● DESCRIPTION OF THE TASK: From the first line of the data through the line containing "clicks ⊆ focusAreasOptions).", return each line exactly.

Collected data entries
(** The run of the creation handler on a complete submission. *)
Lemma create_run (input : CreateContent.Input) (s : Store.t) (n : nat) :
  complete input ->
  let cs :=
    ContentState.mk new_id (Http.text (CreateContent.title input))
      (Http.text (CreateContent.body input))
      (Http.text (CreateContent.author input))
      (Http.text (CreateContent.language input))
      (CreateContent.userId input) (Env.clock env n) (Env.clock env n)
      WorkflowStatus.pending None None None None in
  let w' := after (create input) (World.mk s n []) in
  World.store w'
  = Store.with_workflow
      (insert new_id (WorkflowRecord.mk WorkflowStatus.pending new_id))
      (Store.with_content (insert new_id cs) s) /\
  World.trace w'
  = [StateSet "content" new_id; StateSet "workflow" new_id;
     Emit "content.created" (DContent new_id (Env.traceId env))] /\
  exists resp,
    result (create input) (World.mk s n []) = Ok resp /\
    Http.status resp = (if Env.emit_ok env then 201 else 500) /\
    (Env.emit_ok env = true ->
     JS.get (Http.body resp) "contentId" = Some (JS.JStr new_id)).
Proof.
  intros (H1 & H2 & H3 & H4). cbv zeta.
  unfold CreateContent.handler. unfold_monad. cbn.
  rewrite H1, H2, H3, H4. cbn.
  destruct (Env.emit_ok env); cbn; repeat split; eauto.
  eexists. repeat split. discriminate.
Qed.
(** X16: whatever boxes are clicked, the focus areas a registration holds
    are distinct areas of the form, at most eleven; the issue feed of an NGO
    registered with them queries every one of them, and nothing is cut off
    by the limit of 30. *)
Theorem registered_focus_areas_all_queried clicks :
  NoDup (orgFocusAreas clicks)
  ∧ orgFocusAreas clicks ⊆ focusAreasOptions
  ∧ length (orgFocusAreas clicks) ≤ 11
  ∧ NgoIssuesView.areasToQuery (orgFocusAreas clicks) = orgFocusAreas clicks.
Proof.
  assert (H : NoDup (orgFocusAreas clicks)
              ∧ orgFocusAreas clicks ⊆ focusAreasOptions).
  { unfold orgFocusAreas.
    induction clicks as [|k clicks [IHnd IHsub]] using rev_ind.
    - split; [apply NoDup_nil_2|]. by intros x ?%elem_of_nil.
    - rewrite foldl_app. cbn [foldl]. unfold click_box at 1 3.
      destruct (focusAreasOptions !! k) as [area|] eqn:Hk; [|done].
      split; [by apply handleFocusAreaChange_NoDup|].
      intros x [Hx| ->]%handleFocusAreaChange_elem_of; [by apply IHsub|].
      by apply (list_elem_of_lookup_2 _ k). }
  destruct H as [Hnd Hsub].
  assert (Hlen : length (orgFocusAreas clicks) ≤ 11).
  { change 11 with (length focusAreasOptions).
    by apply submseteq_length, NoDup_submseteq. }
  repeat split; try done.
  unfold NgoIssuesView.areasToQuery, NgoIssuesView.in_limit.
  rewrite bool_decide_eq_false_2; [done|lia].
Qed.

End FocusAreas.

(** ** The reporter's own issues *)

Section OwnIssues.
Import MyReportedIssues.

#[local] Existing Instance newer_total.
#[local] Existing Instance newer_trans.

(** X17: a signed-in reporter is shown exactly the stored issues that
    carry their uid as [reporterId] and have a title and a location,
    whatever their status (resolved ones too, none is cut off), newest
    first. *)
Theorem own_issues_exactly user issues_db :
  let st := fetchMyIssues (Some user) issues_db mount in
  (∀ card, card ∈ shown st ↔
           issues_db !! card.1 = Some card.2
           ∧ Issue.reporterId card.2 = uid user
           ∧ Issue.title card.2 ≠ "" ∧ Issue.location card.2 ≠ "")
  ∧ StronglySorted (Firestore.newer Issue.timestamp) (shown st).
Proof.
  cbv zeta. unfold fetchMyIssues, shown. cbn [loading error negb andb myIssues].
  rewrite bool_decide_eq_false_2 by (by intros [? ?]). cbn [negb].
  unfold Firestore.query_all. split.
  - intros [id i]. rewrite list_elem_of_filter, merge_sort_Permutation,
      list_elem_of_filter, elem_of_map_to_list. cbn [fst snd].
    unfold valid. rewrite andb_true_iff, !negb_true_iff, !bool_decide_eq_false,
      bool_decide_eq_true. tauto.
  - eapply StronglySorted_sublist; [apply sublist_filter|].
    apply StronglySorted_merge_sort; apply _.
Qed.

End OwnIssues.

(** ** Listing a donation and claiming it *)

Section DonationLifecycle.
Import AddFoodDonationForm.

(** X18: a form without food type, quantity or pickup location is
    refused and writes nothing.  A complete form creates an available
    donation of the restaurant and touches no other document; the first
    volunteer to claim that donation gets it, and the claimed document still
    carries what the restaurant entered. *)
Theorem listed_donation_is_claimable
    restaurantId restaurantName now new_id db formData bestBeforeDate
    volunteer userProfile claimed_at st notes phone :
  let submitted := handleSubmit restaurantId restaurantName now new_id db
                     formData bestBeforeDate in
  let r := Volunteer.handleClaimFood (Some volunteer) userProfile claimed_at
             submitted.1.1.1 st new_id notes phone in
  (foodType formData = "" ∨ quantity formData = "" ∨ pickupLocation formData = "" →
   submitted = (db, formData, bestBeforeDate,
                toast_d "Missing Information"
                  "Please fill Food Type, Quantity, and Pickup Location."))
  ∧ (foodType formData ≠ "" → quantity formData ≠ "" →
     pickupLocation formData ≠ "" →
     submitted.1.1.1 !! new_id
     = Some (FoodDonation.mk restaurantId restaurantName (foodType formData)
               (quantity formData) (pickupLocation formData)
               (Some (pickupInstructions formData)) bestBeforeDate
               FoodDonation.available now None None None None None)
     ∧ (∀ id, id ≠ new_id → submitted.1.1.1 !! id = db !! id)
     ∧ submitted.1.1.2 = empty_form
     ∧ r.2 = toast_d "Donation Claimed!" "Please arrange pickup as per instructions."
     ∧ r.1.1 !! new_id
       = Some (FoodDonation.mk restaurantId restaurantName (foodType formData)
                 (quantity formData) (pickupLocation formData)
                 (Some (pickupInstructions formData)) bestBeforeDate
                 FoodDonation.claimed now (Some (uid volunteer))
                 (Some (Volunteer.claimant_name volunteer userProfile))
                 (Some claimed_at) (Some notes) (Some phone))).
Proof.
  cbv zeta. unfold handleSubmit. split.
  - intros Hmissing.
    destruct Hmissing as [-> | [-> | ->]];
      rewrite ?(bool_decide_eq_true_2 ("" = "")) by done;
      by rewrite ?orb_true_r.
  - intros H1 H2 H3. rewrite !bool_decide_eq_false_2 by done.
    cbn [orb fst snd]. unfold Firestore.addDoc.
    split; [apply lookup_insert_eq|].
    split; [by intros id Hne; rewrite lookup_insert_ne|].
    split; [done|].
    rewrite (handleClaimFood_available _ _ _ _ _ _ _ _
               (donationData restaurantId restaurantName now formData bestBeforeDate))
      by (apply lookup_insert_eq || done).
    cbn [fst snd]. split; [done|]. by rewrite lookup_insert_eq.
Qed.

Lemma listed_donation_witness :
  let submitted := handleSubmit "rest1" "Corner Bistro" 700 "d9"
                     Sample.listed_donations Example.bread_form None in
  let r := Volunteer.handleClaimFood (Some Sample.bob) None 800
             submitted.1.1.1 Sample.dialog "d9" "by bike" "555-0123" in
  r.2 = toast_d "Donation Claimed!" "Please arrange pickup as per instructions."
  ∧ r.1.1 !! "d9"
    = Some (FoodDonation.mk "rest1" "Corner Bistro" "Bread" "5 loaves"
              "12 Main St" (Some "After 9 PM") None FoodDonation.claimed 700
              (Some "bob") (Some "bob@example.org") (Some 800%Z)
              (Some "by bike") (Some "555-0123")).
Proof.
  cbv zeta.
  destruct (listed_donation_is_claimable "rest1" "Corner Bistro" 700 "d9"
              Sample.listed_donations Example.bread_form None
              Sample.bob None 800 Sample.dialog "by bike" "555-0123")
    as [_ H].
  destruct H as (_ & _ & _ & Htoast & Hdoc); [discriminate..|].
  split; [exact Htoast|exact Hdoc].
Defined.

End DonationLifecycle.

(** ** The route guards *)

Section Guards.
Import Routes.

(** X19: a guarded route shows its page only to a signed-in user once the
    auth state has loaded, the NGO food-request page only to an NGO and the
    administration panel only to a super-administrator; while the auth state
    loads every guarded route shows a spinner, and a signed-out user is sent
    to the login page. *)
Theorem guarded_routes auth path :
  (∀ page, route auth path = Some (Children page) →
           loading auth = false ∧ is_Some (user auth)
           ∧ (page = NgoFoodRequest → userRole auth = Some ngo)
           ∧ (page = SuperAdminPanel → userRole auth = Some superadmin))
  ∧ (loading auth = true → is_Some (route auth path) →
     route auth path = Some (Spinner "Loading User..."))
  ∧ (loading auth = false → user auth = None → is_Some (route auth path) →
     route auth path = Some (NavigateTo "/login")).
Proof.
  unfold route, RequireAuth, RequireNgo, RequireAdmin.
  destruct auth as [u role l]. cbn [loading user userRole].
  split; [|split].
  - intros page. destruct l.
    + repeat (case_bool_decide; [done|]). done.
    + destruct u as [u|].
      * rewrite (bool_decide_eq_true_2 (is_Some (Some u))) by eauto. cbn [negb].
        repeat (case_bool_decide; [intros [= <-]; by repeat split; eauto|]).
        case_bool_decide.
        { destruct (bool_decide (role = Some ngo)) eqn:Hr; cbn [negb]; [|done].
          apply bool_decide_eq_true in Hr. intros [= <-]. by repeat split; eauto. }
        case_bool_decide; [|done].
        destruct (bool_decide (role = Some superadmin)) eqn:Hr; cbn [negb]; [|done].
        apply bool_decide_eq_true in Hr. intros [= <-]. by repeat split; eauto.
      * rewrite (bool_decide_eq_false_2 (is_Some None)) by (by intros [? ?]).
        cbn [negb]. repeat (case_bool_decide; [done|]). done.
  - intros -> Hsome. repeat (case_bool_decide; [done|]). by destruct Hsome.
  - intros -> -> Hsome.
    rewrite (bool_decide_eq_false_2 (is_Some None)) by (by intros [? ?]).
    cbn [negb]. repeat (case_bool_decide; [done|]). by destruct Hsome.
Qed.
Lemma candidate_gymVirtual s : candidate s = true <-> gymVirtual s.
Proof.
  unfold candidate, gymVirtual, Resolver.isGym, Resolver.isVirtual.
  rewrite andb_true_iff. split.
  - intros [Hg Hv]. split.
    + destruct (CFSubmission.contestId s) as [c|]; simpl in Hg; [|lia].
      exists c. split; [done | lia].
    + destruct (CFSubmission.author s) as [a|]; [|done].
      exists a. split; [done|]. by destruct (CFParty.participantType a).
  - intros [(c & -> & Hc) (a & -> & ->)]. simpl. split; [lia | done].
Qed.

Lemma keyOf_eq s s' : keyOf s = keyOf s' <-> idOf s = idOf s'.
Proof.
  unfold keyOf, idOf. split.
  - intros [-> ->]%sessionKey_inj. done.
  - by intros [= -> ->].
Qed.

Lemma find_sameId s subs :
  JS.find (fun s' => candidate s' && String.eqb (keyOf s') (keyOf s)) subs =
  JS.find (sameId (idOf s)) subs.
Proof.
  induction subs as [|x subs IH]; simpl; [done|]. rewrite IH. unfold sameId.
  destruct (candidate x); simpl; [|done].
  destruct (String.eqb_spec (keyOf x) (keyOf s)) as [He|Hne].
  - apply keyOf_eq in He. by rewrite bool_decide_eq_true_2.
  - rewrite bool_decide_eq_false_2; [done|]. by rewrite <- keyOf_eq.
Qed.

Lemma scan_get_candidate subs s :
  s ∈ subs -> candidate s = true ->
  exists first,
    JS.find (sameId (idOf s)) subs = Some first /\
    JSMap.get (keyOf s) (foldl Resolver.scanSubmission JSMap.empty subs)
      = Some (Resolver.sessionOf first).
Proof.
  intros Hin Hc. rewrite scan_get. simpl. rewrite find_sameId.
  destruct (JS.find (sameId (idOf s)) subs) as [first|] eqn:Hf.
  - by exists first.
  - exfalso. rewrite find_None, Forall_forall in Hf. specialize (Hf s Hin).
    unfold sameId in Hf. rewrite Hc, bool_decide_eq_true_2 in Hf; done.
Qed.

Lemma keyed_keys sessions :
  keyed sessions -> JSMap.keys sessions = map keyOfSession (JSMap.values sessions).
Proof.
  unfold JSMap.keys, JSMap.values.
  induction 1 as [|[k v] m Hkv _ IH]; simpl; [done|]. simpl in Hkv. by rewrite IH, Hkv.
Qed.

● PROBLEM SOLUTION:
(** The run of the creation handler on a complete submission. *)
Lemma create_run (input : CreateContent.Input) (s : Store.t) (n : nat) :
  complete input ->
  let cs :=
    ContentState.mk new_id (Http.text (CreateContent.title input))
      (Http.text (CreateContent.body input))
      (Http.text (CreateContent.author input))
      (Http.text (CreateContent.language input))
      (CreateContent.userId input) (Env.clock env n) (Env.clock env n)
      WorkflowStatus.pending None None None None in
  let w' := after (create input) (World.mk s n []) in
  World.store w'
  = Store.with_workflow
      (insert new_id (WorkflowRecord.mk WorkflowStatus.pending new_id))
      (Store.with_content (insert new_id cs) s) /\
  World.trace w'
  = [StateSet "content" new_id; StateSet "workflow" new_id;
     Emit "content.created" (DContent new_id (Env.traceId env))] /\
  exists resp,
    result (create input) (World.mk s n []) = Ok resp /\
    Http.status resp = (if Env.emit_ok env then 201 else 500) /\
    (Env.emit_ok env = true ->
     JS.get (Http.body resp) "contentId" = Some (JS.JStr new_id)).
Proof.
  intros (H1 & H2 & H3 & H4). cbv zeta.
  unfold CreateContent.handler. unfold_monad. cbn.
  rewrite H1, H2, H3, H4. cbn.
  destruct (Env.emit_ok env); cbn; repeat split; eauto.
  eexists. repeat split. discriminate.
Qed.
(** X16: whatever boxes are clicked, the focus areas a registration holds
    are distinct areas of the form, at most eleven; the issue feed of an NGO
    registered with them queries every one of them, and nothing is cut off
    by the limit of 30. *)
Theorem registered_focus_areas_all_queried clicks :
  NoDup (orgFocusAreas clicks)
  ∧ orgFocusAreas clicks ⊆ focusAreasOptions
  ∧ length (orgFocusAreas clicks) ≤ 11
  ∧ NgoIssuesView.areasToQuery (orgFocusAreas clicks) = orgFocusAreas clicks.
Proof.
  assert (H : NoDup (orgFocusAreas clicks)
              ∧ orgFocusAreas clicks ⊆ focusAreasOptions).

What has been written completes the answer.